To investigate how interactions among non‐bacterial respiratory pathogens in children changed during and after the COVID‐19 pandemic in two cities in eastern China.

This retrospective study reviewed the data of children hospitalized with acute respiratory tract infections in Wenzhou and Ningbo between March 1, 2021, and February 28, 2024. The SureX 13 respiratory pathogen multiplex kit was used to detect 13 pathogen types/subtypes in the respiratory tract secretion specimens. The chi‐square test or Fisher's exact test, virus correlation, and vector autoregressive modelling were employed to evaluate correlations and dynamic changes in the weekly positive detection rates before and after the NPIs.
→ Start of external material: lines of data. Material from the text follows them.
(** [%#v] on a [[]string] *)
Definition gosyntax_strings (rt : runtime) (l : list string) : string :=
  match l with
  | [] => "[]string(nil)"
  | x :: l' =>
      cat ["[]string{"; rt_quote rt x;
           cat (map (λ y, cat [", "; rt_quote rt y]) l'); "}"]
  end.

(** [fmt.Fprintf(w, "        %#v: {%d, %d, %d},\n", fn, ...)] *)
Definition entry_line (rt : runtime) (kv : string * entry) : string :=
  cat ["        "; rt_quote rt kv.1; ": {"; itoa (entry_ts kv.2); ", ";
       itoa (entry_offset kv.2); ", "; itoa (entry_size kv.2); "},"; nl].

(** [databuf.WriteTo(w)]: one write of all the bytes, none for an empty
    buffer. *)
Definition WriteTo (b : Buffer) : list w_op :=
  match buf_bytes b with
  | [] => []
  | p => [Wr (string_of_list_byte p)]
  end.

(** From [sort.Strings(filenames)] to the end of [generate], in four
    stretches: the template, the three lines that open the value, the loop
    over [filemap], and the rest. *)
Definition render_header (rt : runtime) (incHTTP : bool) (pkg prefix : string)
    (st : gen_state) : w_op :=
  let filenames := sort_Strings (filenames st) in
  Wr (Execute header
        (<["DataSize" := VInt (offset st)]>
        (<["Filenames" := VString (gosyntax_strings rt filenames)]>
        (<["IncludeHTTP" := VBool incHTTP]>
        (<["Pkg" := VString pkg]>
        (<["Prefix" := VString prefix]>
        (<["Time" := VString (rt_now rt)]> ∅))))))).

Definition render_opening (rt : runtime) (prefix : string) (st : gen_state)
    : list w_op :=
  let filenames := sort_Strings (filenames st) in
  [ Wr (cat ["var "; prefix; " = &"; prefix; "T{"; nl]);
    Wr (cat ["    filenames: "; gosyntax_strings rt filenames; ","; nl]);
    Wr (cat ["    files: map[string]struct{ts int64; offset int; size int}{"; nl]) ].

Definition render_entries (rt : runtime) (st : gen_state) : list w_op :=
  (λ kv, Wr (entry_line rt kv)) <$> rt_range rt (map_to_list (filemap st)).

Definition render_closing (st : gen_state) : list w_op :=
  [ Wr (cat ["    },"; nl]);
    Wr (cat ["    data: ["; itoa (offset st); "]byte{"; nl]) ]
  ++ WriteTo (databuf st)
  ++ [ Wr (cat ["    },"; nl]);
       Wr (cat ["}"; nl]);
       Cl ].

Definition render (rt : runtime) (incHTTP : bool) (pkg prefix : string)
    (st : gen_state) : list w_op :=
  render_header rt incHTTP pkg prefix st
  :: render_opening rt prefix st ++ render_entries rt st ++ render_closing st.

(** [generate(w, pkg, prefix, globs)], with the flag [*incHTTP]: what is done
    to [w] and the error returned. *)
Definition generate (rt : runtime) (fs : filesystem) (incHTTP : bool)
    (pkg prefix : string) (globs : list string)
    : outcome (list w_op * option error) :=
  r ← process_globs fs (init_state rt) globs;
  match r with
  | inl err => Ret ([], Some err)
  | inr st =>
      if fcount st =? 0 then Ret ([], Some (ErrNew "No files found"))
      else Ret (render rt incHTTP pkg prefix st, None)
  end.

(** The text that reached [w]. *)
Definition written (ops : list w_op) : string :=
  cat (map (λ op, match op with Wr t => t | Cl => EmptyString end) ops).

(** ** The generated code

    What the emitted [Open] method does, on the value that the emitted
    initializer builds: [filenames], [files] and the array [data], which has
    [DataSize] elements.  [path.Base] belongs to Go's library and is a
    parameter. *)
Module Generated.

Record FI : Type := mkFI {
  fi_name : string;
  fi_size : Z;
  fi_mode : Z;
  fi_ftime : Z
}.

Record File : Type := mkFile {
  Reader : bytes;
  fi : FI
}.

Record T : Type := mkT {
  filenames : list string;
  files : gmap string entry;
  data : bytes
}.

(** [os.ModePerm] *)
Definition ModePerm : Z := 511.

(** [a[lo:hi]], which panics unless [0 <= lo <= hi <= len(a)]. *)
Definition slice (a : bytes) (lo hi : Z) : outcome bytes :=
  if (0 <=? lo) && (lo <=? hi) && (hi <=? len a)
  then Ret (take (Z.to_nat (hi - lo)) (drop (Z.to_nat lo) a))
  else Panic.

Definition Filenames (fs : T) : list string := filenames fs.

Definition Open (path_Base : string → string) (fs : T) (filename : string)
    : outcome (error + File) :=
  let filename := TrimPrefix filename "/" in
  match files fs !! filename with
  | None => Ret (inl ErrNotExist)
  | Some entry =>
      b ← slice (data fs) (entry_offset entry)
                (int_add (entry_offset entry) (entry_size entry));
      Ret (inr (mkFile b (mkFI (path_Base filename) (entry_size entry)
                               ModePerm (entry_ts entry))))
  end.

End Generated.

(** ** Words for the statements *)

(** The paths that the patterns give, in the order in which the loops of
    [generate] go through them; [None] when a pattern is malformed. *)
Definition resolve (fs : filesystem) (globs : list string) : option (list string) :=
  mjoin <$> mapM (fs_glob fs) globs.

(** The name under which a path is recorded. *)
Definition recorded_name (path : string) : string := TrimPrefix path "/".

(** The bytes of the file at [path]. *)
Definition file_data (fs : filesystem) (path : string) : bytes :=
  match fs_open fs path with
  | inr f => reader_data (f_reader f)
  | inl _ => []
  end.

(** What one file adds to [databuf]: the comment with its path, then the
    lines of [fmtBytes]. *)
Definition file_block (fs : filesystem) (path : string) : bytes :=
  bytes_of (comment_line path) ++
  match fs_open fs path with
  | inr f => mjoin (fmt_line <$> reader_chunks (f_reader f))
  | inl _ => []
  end.

(** The six bytes that [fmtBytes] appends for [b], and the literal in them. *)
Definition byte_literal (b : byte) : bytes := append_byte [] b.

Definition token (b : byte) : bytes :=
  [ "0"%byte; "x"%byte;
    digit_at (N.shiftr (Byte.to_N b) 4); digit_at (N.land (Byte.to_N b) 15) ].

(** The entries lie one after the other from [start] to [stop]. *)
Fixpoint contiguous (start : Z) (es : list entry) (stop : Z) : Prop :=
  match es with
  | [] => start = stop
  | e :: es' =>
      entry_offset e = start ∧ 0 <= entry_size e
      ∧ contiguous (start + entry_size e) es' stop
  end.

Definition sum_sizes (es : list entry) : Z :=
  foldr (λ e acc, entry_size e + acc) 0 es.

(** [fi.ModTime().Unix()] for the file at [path], 0 when [Stat] fails. *)
Definition file_ts (fs : filesystem) (path : string) : Z :=
  match fs_open fs path with
  | inr f => match f_modtime f with Some t => t | None => 0 end
  | inl _ => 0
  end.

(** The number of bytes in the files at [paths], each counted as often as it
    is listed. *)
Definition total_size (fs : filesystem) (paths : list string) : Z :=
  foldr (λ path acc, len (file_data fs path) + acc) 0 paths.

(** The file at [path] opens and is read to its end without error. *)
Definition readable (fs : filesystem) (path : string) : Prop :=
  ∃ f, fs_open fs path = inr f ∧ reader_err (f_reader f) = None.

(** [st] is what the loops of [generate] hold after the paths [names]. *)
Record reached (fs : filesystem) (names : list string) (st : gen_state)
    : Prop := mkReached {
  reached_recorded :
    Forall2 (λ path ne,
               ne.1 = recorded_name path
               ∧ entry_size ne.2 = len (file_data fs path)
               ∧ entry_ts ne.2 = file_ts fs path
               ∧ readable fs path)
            names (recorded st);
  reached_contiguous : contiguous 0 (recorded st).*2 (offset st);
  reached_filenames : filenames st = (recorded st).*1;
  reached_filemap : filemap st = list_to_map (reverse (recorded st));
  reached_fcount : fcount st = len names;
  reached_databuf : buf_bytes (databuf st) = mjoin (file_block fs <$> names);
  reached_room : 6 * offset st + fcount st <= len (buf_bytes (databuf st))
                 ∧ len (buf_bytes (databuf st)) <= max_int
}.

(** [strings.Contains(s, sub)] *)
Definition Contains (s sub : string) : bool :=
  bool_decide (is_Some (String.index 0 sub s)).

(** How many elements of [l] are [x]. *)
Definition occurrences (x : string) (l : list string) : nat :=
  length (filter (λ y, y = x) l).

(** What a finished call did to [w]. *)
Definition ops_of (r : outcome (list w_op * option error)) : list w_op :=
  match r with
  | Ret (ops, _) => ops
  | Panic => []
  end.
(** * The terminal of Site-Portifolio: command interpreter and input recall

    A shallow embedding of the [TerminalPortfolio] React component (its
    source is the second unit of frontend/src/components/Contact.tsx), of the
    theme context it calls into (frontend/src/contexts/ThemeContext.tsx) and
    of the switch in [AppContent] (frontend/src/App.tsx) that mounts and
    unmounts it.

    Component state is passed explicitly.  A handler takes the state of the
    render it closes over and returns the state after React has applied the
    queued setters; calls that leave the component ([setTheme], [setTimeout])
    are returned as a list of effects, in call order, and are interpreted one
    level up, in [App].

    Strings are [string]s holding the UTF-8 bytes of the text, which lets the
    JSX literals be written as they stand in the source.  [trim] strips the
    white space and line terminators of ECMAScript, in their UTF-8 encodings.
    [toLowerCase] depends on the Unicode tables of the engine the page runs
    on: it is a field of the engine, which comes with the facts about it that
    the proofs use. *)

From Stdlib Require Import String Ascii List NArith ZArith Lia Bool Arith DecimalString.
Import ListNotations.
Local Open Scope string_scope.
Local Open Scope list_scope.
Local Open Scope Z_scope.
Set Warnings "-register-all".

(** ** The string primitives of the host language used by the component *)

Module Js.

(** The UTF-8 encoding of a code point. *)
Definition utf8 (cp : N) : string :=
  let b (n : N) := ascii_of_N n in
  (if cp <? 0x80 then String (b cp) EmptyString
   else if cp <? 0x800 then
     String (b (0xC0 + cp / 0x40)) (String (b (0x80 + cp mod 0x40)) EmptyString)
   else if cp <? 0x10000 then
     String (b (0xE0 + cp / 0x1000))
       (String (b (0x80 + (cp / 0x40) mod 0x40))
          (String (b (0x80 + cp mod 0x40)) EmptyString))
   else
     String (b (0xF0 + cp / 0x40000))
       (String (b (0x80 + (cp / 0x1000) mod 0x40))
          (String (b (0x80 + (cp / 0x40) mod 0x40))
             (String (b (0x80 + cp mod 0x40)) EmptyString))))%N.

(** The code points [String.prototype.trim] strips: ECMAScript's WhiteSpace
    (TAB, VT, FF, ZWNBSP and the space separators of Unicode: SP, NBSP,
    U+1680, U+2000 to U+200A, U+202F, U+205F, U+3000) and its LineTerminator
    (LF, CR, LS, PS). *)
Definition whiteSpaceCodePoints : list N :=
  [ 0x9; 0xA; 0xB; 0xC; 0xD; 0x20; 0xA0; 0x1680;
    0x2000; 0x2001; 0x2002; 0x2003; 0x2004; 0x2005; 0x2006; 0x2007; 0x2008;
    0x2009; 0x200A; 0x2028; 0x2029; 0x202F; 0x205F; 0x3000; 0xFEFF ]%N.

(** Their encodings, one to three bytes each. *)
Definition whiteSpace : list string :=
  Eval vm_compute in map utf8 whiteSpaceCodePoints.

(** [ch] is the encoding of one white space character. *)
Definition isWhiteSpace (ch : string) : bool := existsb (String.eqb ch) whiteSpace.

(** [s] is made of white space only. *)
Fixpoint isBlank (s : string) : bool :=
  match s with
  | EmptyString => true
  | String a r1 =>
      if isWhiteSpace (String a EmptyString) then isBlank r1
      else match r1 with
           | EmptyString => false
           | String b r2 =>
               if isWhiteSpace (String a (String b EmptyString)) then isBlank r2
               else match r2 with
                    | EmptyString => false
                    | String c r3 =>
                        if isWhiteSpace (String a (String b (String c EmptyString)))
                        then isBlank r3 else false
                    end
           end
  end.

(** [s.trimStart()]: the white space characters [s] begins with are dropped,
    one encoding at a time. *)
Fixpoint trimStart (s : string) : string :=
  match s with
  | EmptyString => EmptyString
  | String a r1 =>
      if isWhiteSpace (String a EmptyString) then trimStart r1
      else match r1 with
           | EmptyString => s
           | String b r2 =>
               if isWhiteSpace (String a (String b EmptyString)) then trimStart r2
               else match r2 with
                    | EmptyString => s
                    | String c r3 =>
                        if isWhiteSpace (String a (String b (String c EmptyString)))
                        then trimStart r3 else s
                    end
           end
  end.

(** [s.trimEnd()]: [s] up to the point from which only white space
    follows. *)
Fixpoint trimEnd (s : string) : string :=
  match s with
  | EmptyString => EmptyString
  | String c r => if isBlank s then EmptyString else String c (trimEnd r)
  end.

(** [s.trim()] *)
Definition trim (s : string) : string := trimEnd (trimStart s).

(** Lower case on ASCII: A to Z onto a to z, every other byte as it is. *)
Definition asciiLowerChar (c : ascii) : ascii :=
  let n := nat_of_ascii c in
  if ((65 <=? n)%nat && (n <=? 90)%nat) then ascii_of_nat (n + 32) else c.

Fixpoint asciiLowerCase (s : string) : string :=
  match s with
  | EmptyString => EmptyString
  | String c r => String (asciiLowerChar c) (asciiLowerCase r)
  end.

(** Every byte of [s] is below 128. *)
Fixpoint isAscii (s : string) : bool :=
  match s with
  | EmptyString => true
  | String c r => (nat_of_ascii c <? 128)%nat && isAscii r
  end.

(** The implementation of the language: its [String.prototype.toLowerCase],
    which follows the case mapping tables of the Unicode version it was built
    with, and three facts about it that hold for every version: on ASCII text
    it maps A to Z onto a to z and nothing else; it neither makes nor unmakes
    a string of white space only (white space has no case, and no character
    maps to white space); and it maps the two sides of a space separately (a
    space is neither cased nor case-ignorable, so no context rule looks across
    it). *)
Record Engine : Type := mkEngine {
  toLowerCase : string -> string;
  lower_ascii : forall s, isAscii s = true -> toLowerCase s = asciiLowerCase s;
  lower_blank : forall s, isBlank (toLowerCase s) = isBlank s;
  lower_space : forall a b,
      toLowerCase (a ++ String " " b) = (toLowerCase a ++ String " " (toLowerCase b))%string
}.

(** [s.split(sep)] for a separator of one character.  The array it returns
    is never empty (the empty string splits into one empty piece, and two
    adjacent separators enclose an empty piece), so it is given as its first
    piece and the rest, which is how the component takes it apart. *)
Fixpoint split (sep : ascii) (s : string) : string * list string :=
  match s with
  | EmptyString => (EmptyString, [])
  | String c r =>
      let '(w, ws) := split sep r in
      if Ascii.eqb c sep then (EmptyString, w :: ws) else (String c w, ws)
  end.

(** [xs.join(sep)] *)
Definition join (sep : string) (xs : list string) : string := String.concat sep xs.

(** [xs.includes(x)] on an array of strings *)
Definition includes (xs : list string) (x : string) : bool :=
  existsb (String.eqb x) xs.

(** Truthiness of a value that is a string or [undefined]. *)
Definition truthy (v : option string) : bool :=
  match v with
  | None => false
  | Some s => negb (String.eqb s EmptyString)
  end.

(** [v || d] for such a value. *)
Definition orElse (v : option string) (d : string) : string :=
  match v with
  | Some s => if String.eqb s EmptyString then d else s
  | None => d
  end.

(** [xs[i]] for a numeric index: [undefined] outside the array. *)
Definition index {A : Type} (xs : list A) (i : Z) : option A :=
  if i <? 0 then None else nth_error xs (Z.to_nat i).

(** Template interpolation of an integer. *)
Definition showZ (z : Z) : string := NilZero.string_of_int (Z.to_int z).

(** What a call can end in. *)
Inductive Completion (A : Type) : Type :=
| Normal (a : A)
| Throw (error : string).
Arguments Normal {A} a.
Arguments Throw {A} error.

End Js.

(** ** frontend/src/lib/api.ts: the project record *)

Module Api.

Record Links : Type := mkLinks {
  github : option string;
  live : option string;
  demo : option string
}.

Record Project : Type := mkProject {
  id : string;
  title : string;
  description : string;
  short_description : option string;
  technologies : list string;
  images : list string;
  thumbnail : option string;
  links : option Links;
  category : string;
  featured : bool;
  date_created : string;
  date_updated : string
}.

End Api.

(** ** Rendered output

    What a JSX expression evaluates to: text, or an element with its tag, its
    [className] and its children.  A child that React skips ([undefined],
    [false]) is left out of the list. *)

Inductive Node : Type :=
| Text (s : string)
| Elem (tag className : string) (children : list Node).

Fixpoint textContent (n : Node) : string :=
  match n with
  | Text s => s
  | Elem _ _ cs =>
      (fix go (l : list Node) : string :=
         match l with
         | [] => EmptyString
         | c :: r => (textContent c ++ go r)%string
         end) cs
  end.

(** The text of every element below [n], in document order, that carries the
    class [cls]. *)
Fixpoint textsOfClass (cls : string) (n : Node) : list string :=
  match n with
  | Text _ => []
  | Elem _ k cs =>
      (if String.eqb k cls then [textContent n] else [])
      ++ (fix go (l : list Node) : list string :=
            match l with
            | [] => []
            | c :: r => textsOfClass cls c ++ go r
            end) cs
  end.

(** [needle] occurs among the text nodes of [n]. *)
Fixpoint hasText (needle : string) (n : Node) : bool :=
  match n with
  | Text s => String.eqb s needle
  | Elem _ _ cs =>
      (fix go (l : list Node) : bool :=
         match l with
         | [] => false
         | c :: r => hasText needle c || go r
         end) cs
  end.

Definition div (className : string) (children : list Node) : Node :=
  Elem "div" className children.
Definition span (className : string) (children : list Node) : Node :=
  Elem "span" className children.
Definition p (children : list Node) : Node := Elem "p" EmptyString children.
Definition pre (className : string) (children : list Node) : Node :=
  Elem "pre" className children.

(** ** frontend/src/components/TerminalPortfolio.tsx *)

Module TerminalPortfolio.

(** What the host supplies to a call: the clock at the moment of the call
    ([Date.now()], which is also the instant a [new Date()] captures) with the
    two renderings of that instant ([toString], [toISOString]); the clock and
    the size of [window], when there is one, as they were at the render whose
    handlers are running; and the engine. *)
Record Host : Type := mkHost {
  now : Z;
  dateString : string;
  isoString : string;
  renderedAt : Z;
  window : option (Z * Z);
  engine : Js.Engine
}.

(** [interface Command] *)
Record Command : Type := mkCommand {
  input : string;
  output : Node;
  timestamp : Z
}.

(** The [useState] cells of the component.  [currentInput] is [None] when
    the cell holds [undefined], which is what an array read outside its bounds
    would store there. *)
Record State : Type := mkState {
  commands : list Command;
  currentInput : option string;
  commandHistory : list string;
  historyIndex : Z;
  projects : list Api.Project
}.

(** A callback handed to [setTimeout]; the component has one:
    [() => setTheme('default')]. *)
Inductive Callback : Type :=
| ThenSetTheme (theme : string).

(** Calls that leave the component. *)
Inductive Effect : Type :=
| SetTheme (theme : string)
| SetTimeout (callback : Callback) (ms : Z).
Lemma length_windows_fuel (fuel : nat) :
  forall d, length (windows_fuel cipher_decrypt fuel d) = length d.
Proof.
  induction fuel as [|f IH]; intro d; [reflexivity|].
  destruct (Nat.le_gt_cases 64 (length d)) as [H|H].
  - rewrite windows_fuel_long by assumption.
    rewrite !length_app, IH, length_ecb4 by (rewrite length_firstn; lia).
    rewrite length_firstn, !length_skipn. lia.
  - now rewrite windows_fuel_short.
Qed.

(** Window [k]: 64 decrypted bytes, then up to 16 bytes as they were. *)
Lemma windows_fuel_window (fuel : nat) :
  forall d k,
    length d <= fuel ->
    80 * k + 64 <= length d ->
    slice (windows_fuel cipher_decrypt fuel d) (80 * k) (80 * k + 64)
    = ecb4 cipher_decrypt (slice d (80 * k) (80 * k + 64))
    /\ slice (windows_fuel cipher_decrypt fuel d) (80 * k + 64) (80 * k + 80)
       = slice d (80 * k + 64) (80 * k + 80).
Proof.
  induction fuel as [|f IH]; intros d k Hfuel Hk; [lia|].
  rewrite windows_fuel_long by lia.
  assert (HA : length (ecb4 cipher_decrypt (firstn 64 d)) = 64)
    by (apply length_ecb4; rewrite length_firstn; lia).
  destruct k as [|k].
  - change (80 * 0) with 0. cbn [Nat.add]. split.
    + rewrite slice_app_l by lia. rewrite slice_all by lia.
      now rewrite (slice_0 d).
    + change 64 with (64 + 0) at 1. change 80 with (64 + 16) at 1.
      rewrite (@slice_app_skip' _ _ _ 64 0 16 HA).
      change (64 + 16) with 80.
      change (slice d 64 80) with (slice d (64 + 0) (64 + 16)).
      rewrite <- (slice_skipn d 64 0 16). rewrite (slice_0 (skipn 64 d)).
      destruct (Nat.le_gt_cases 80 (length d)) as [H80|H80].
      * rewrite slice_app_l by (rewrite length_firstn, length_skipn; lia).
        rewrite slice_0. now rewrite firstn_firstn.
      * rewrite (skipn_all2 (n := 80)) by lia.
        rewrite windows_fuel_nil, app_nil_r.
        rewrite slice_0. now rewrite firstn_firstn.
  - assert (HB : length (firstn 16 (skipn 64 d)) = 16)
      by (rewrite length_firstn, length_skipn; lia).
    assert (Hd : length (skipn 80 d) <= f) by (rewrite length_skipn; lia).
    assert (Hk' : 80 * k + 64 <= length (skipn 80 d)) by (rewrite length_skipn; lia).
    destruct (IH (skipn 80 d) k Hd Hk') as [IH1 IH2].
    assert (Shift : forall a b,
               slice (ecb4 cipher_decrypt (firstn 64 d) ++ firstn 16 (skipn 64 d)
                        ++ windows_fuel cipher_decrypt f (skipn 80 d)) (80 + a) (80 + b)
               = slice (windows_fuel cipher_decrypt f (skipn 80 d)) a b).
    { intros a b. rewrite app_assoc.
      apply slice_app_skip'. rewrite length_app. lia. }
    assert (Shift' : forall a b, slice d (80 + a) (80 + b) = slice (skipn 80 d) a b).
    { intros a b. now rewrite slice_skipn. }
    replace (80 * S k) with (80 + 80 * k) by lia.
    rewrite <- !Nat.add_assoc, !Shift, !Shift'.
    split; assumption.
Qed.

(** The last window when it has fewer than 64 bytes. *)
Lemma windows_fuel_tail (fuel : nat) :
  forall d,
    length d <= fuel ->
    length d mod 80 < 64 ->
    skipn (length d - length d mod 80) (windows_fuel cipher_decrypt fuel d)
    = skipn (length d - length d mod 80) d.
Proof.
  induction fuel as [|f IH]; intros d Hfuel Hr; [reflexivity|].
  destruct (Nat.le_gt_cases 64 (length d)) as [H|H].
  2:{ now rewrite windows_fuel_short. }
  assert (H80 : 80 <= length d).
  { destruct (Nat.le_gt_cases 80 (length d)); [assumption|].
    rewrite Nat.mod_small in Hr; lia. }
  rewrite windows_fuel_long by lia.
  assert (HA : length (ecb4 cipher_decrypt (firstn 64 d)) = 64)
    by (apply length_ecb4; rewrite length_firstn; lia).
  assert (HB : length (firstn 16 (skipn 64 d)) = 16)
    by (rewrite length_firstn, length_skipn; lia).
  assert (Hm : length (skipn 80 d) mod 80 = length d mod 80).
  { rewrite length_skipn.
    replace (length d) with ((length d - 80) + 1 * 80) at 2 by lia.
    now rewrite Nat.Div0.mod_add. }
  assert (Hl : length d - length d mod 80
               = 80 + (length (skipn 80 d) - length (skipn 80 d) mod 80)).
  { rewrite Hm, length_skipn.
    pose proof (Nat.Div0.mod_le (length d - 80) 80).
    rewrite length_skipn in Hm. lia. }
  rewrite Hl. rewrite app_assoc.
  rewrite skipn_app, length_app, HA, HB.
  rewrite skipn_all2 by (rewrite length_app; lia). cbn [app].
  replace (80 + (length (skipn 80 d) - length (skipn 80 d) mod 80) - (64 + 16))
    with (length (skipn 80 d) - length (skipn 80 d) mod 80) by lia.
  rewrite IH by (rewrite ?Hm, ?length_skipn; lia).
  rewrite skipn_skipn. f_equal. lia.
Qed.

Lemma fold_left_blocks_length (f : nat -> list byte) (l : list nat) :
  (forall i, In i l -> length (f i) = 16) ->
  forall acc,
    length (fold_left (fun result i => result ++ f i) l acc)
    = length acc + 16 * length l.
Proof.
  induction l as [|i l IH]; intros Hf acc; cbn [fold_left length].
  - lia.
  - rewrite IH by (intros j Hj; apply Hf; now right).
    rewrite length_app, Hf by now left. lia.
Qed.

Lemma length_decrypt_audio (data : list byte) :
  length (decrypt_audio cipher_decrypt data) = length data.
Proof.
  unfold decrypt_audio, range0.
  replace ((length data - 15 + 16 - 1) / 16) with (length data / 16).
  2:{ destruct (Nat.le_gt_cases 15 (length data)) as [H|H].
      - f_equal. lia.
      - rewrite !Nat.div_small; lia. }
  pose proof (Nat.div_mod_eq (length data) 16) as Hdm.
  assert (Hlen :
    length
      (fold_left
         (fun result i => result ++ cipher_decrypt (slice data i (i + 16)))
         (map (fun k => k * 16) (seq 0 (length data / 16))) [])
    = 16 * (length data / 16)).
  { rewrite fold_left_blocks_length.
    - now rewrite length_map, length_seq.
    - intros i Hi. apply in_map_iff in Hi. destruct Hi as (k & <- & Hk).
      apply in_seq in Hk. apply cipher_decrypt_block.
      rewrite length_slice; lia. }
  destruct (Nat.ltb_spec 0 (length data mod 16)) as [Hr|Hr].
  - rewrite length_app, Hlen, length_skipn.
    pose proof (Nat.mod_upper_bound (length data) 16). lia.
  - rewrite Hlen. lia.
Qed.

End WithCipher.

(** C4.  [decrypt_64_80] works window by window: in every 80-byte window
    that has its 64 bytes, these are replaced by their AES-ECB decryption as
    four 16-byte blocks and the following up-to-16 bytes are copied through;
    a final partial window of fewer than 64 bytes is copied through.  In
    particular this holds for every window of a buffer that is a whole
    number of 80-byte windows. *)
Theorem decrypt_64_80_by_windows
    (cipher_decrypt : list byte -> list byte)
    (cipher_decrypt_block :
       forall block, length block = 16 -> length (cipher_decrypt block) = 16)
    (data : list byte) :
  exists out,
    decrypt_64_80 cipher_decrypt data = Ok out
    /\ length out = length data
    /\ (forall k,
          80 * k + 64 <= length data ->
          slice out (80 * k) (80 * k + 64)
          = cipher_decrypt (slice data (80 * k) (80 * k + 16))
              ++ cipher_decrypt (slice data (80 * k + 16) (80 * k + 32))
              ++ cipher_decrypt (slice data (80 * k + 32) (80 * k + 48))
              ++ cipher_decrypt (slice data (80 * k + 48) (80 * k + 64))
          /\ slice out (80 * k + 64) (80 * k + 80)
             = slice data (80 * k + 64) (80 * k + 80))
    /\ (length data mod 80 < 64 ->
        skipn (length data - length data mod 80) out
        = skipn (length data - length data mod 80) data).
Proof.
  exists (windows cipher_decrypt data).
  split; [apply decrypt_64_80_windows|].
  split; [apply length_windows_fuel; assumption|].
  split.
  - intros k Hk.
    destruct (@windows_fuel_window cipher_decrypt cipher_decrypt_block
                (length data) data k (le_n _) Hk) as [H1 H2].
    split; [|exact H2].
    unfold windows. rewrite H1. unfold ecb4.
    assert (E : forall a b, b <= 64 ->
               slice (slice data (80 * k) (80 * k + 64)) a b
               = slice data (80 * k + a) (80 * k + b)).
    { intros a b Hb. apply slice_slice. lia. }
    rewrite !E by lia. now rewrite Nat.add_0_r.
  - intro Hr. apply windows_fuel_tail; [assumption | lia | assumption].
Qed.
Among the 73 096 children tested, 65.18% had at least one non‐bacterial respiratory pathogen, and 11.97% had multiple pathogens. Detection rates declined significantly by 56.65% during NPIs but rebounded by 75.46% afterward, particularly for Mycoplasma pneumoniae, which increased from 5.29% to 34.78%. Post‐pandemic, the co‐detection of non‐bacterial respiratory pathogens increased, with interaction patterns varying by phase. Notably, after the pandemic, the positive and negative correlations among pathogens intensified, with a significant increase in negative associations. Furthermore, a persistent negative correlation existed between the influenza B virus and Mycoplasma pneumoniae (−0.36 to −0.25), suggesting the potential presence of pathogen interference.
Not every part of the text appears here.